Work task
Each line of the records below that includes "Emax" adds one to the count; state the final count by itself.

Record extracts
(** C13: [prepare_copy_on_write(0)] turns a machine whose tables are mapped into one that can be
    forked, with any fork options that do not ask for direct memory writes: it always returns,
    the main memory changes only in page-table entries that become copy-on-write, and CR3 is
    the shared root table. *)
Theorem prepare_forkable o sregs s : preparable o (vm s) (vhost s) ->
  wp (prepare_copy_on_write 0 0 false sregs)
    (fun r t => forkable o (vm t) (vhost t) /\ cr3 r = physbase (vm s) ⊕ PT_ADDR /\
       forall q, ld64 (h_heap (vhost t)) q = ld64 (h_heap (vhost s)) q \/
                 ld64 (h_heap (vhost t)) q = cow_bits (ld64 (h_heap (vhost s)) q))
    (fun _ _ => False) s.
Proof.
  intros []. unfold prepare_copy_on_write. wp_step. unfold upd at 1. wp_step. wp_step.
  assert (on_banks (set_max_pages (0 / PAGE_SIZE) 0) (mkVM (vhost s) (set_m_prepped (vm s) true)) =
    (Ok tt, mkVM (vhost s) (set_banks (set_m_prepped (vm s) true) (set_hugepage_pages (set_max (banks (vm s)) 0) 0)))) as Emax.
  { unfold on_banks, set_max_pages, modify_banks, reserve, bind, modify, get, when, ret. cbn -[Z.ltb].
    change (negb (u32 0 mod N_HUGEPAGES =? 0)) with false. change (u32 (0 / PAGE_SIZE)) with 0. change (u32 0) with 0.
    cbn -[Z.ltb]. change (reserved_banks _) with 1. by rewrite (proj2 (Z.ltb_ge (m_capacity (banks (vm s))) 1)). }
  unfold wp at 1. cbn [vm vhost]. rewrite Emax. cbn beta iota zeta.
  change (0 =? 0) with true. cbn beta iota. unfold upd. wp_step. wp_step. wp_step. wp_step. wp_step. wp_step.
  match goal with |- wp _ _ _ ?t => change t with (mkVM (vhost s) (prepared (vm s))) end.
  set (m := prepared (vm s)). unfold PT_ADDR in *.
  assert (physbase (vm s) ⊕ 0x9000 = physbase (vm s) + 0x9000) as Ea by (apply add64_small; unfold u64; lia).
  assert (page_at m (page_tables m) = Ok (main_at (vm s) (physbase (vm s) ⊕ 0x9000))) as Hroot.
  { change (page_tables m) with (physbase (vm s) ⊕ 0x9000). change (main_at (vm s)) with (main_at m). rewrite Ea.
    apply page_at_main. unfold in_main, within, PAGE_SIZE. change (physbase m) with (physbase (vm s)).
    change (size m) with (size (vm s)). rewrite !add64_small by (unfold u64; lia). rewrite !andb_true_iff, !Z.leb_le. lia. }
  wp_step. eapply wp_mono; [apply (foreach_page_makecow_wp _ _ (mkVM (vhost s) m)
    (main_at (vm s) (physbase (vm s) ⊕ 0x9000)))| |done].
  { change (m_kernel_end m) with (m_kernel_end (vm s)). simpl. lia. }
  { simpl. lia. }
  { done. }
  { by apply (tables_same_main _ _ _ (vm s)). }
  intros _ t (h&->&Hc&Hs). wp_step. split_and!; [|done|exact Hc].
  constructor; try done. by apply sealed_frozen.
Qed.
End preparing.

Expected answer
2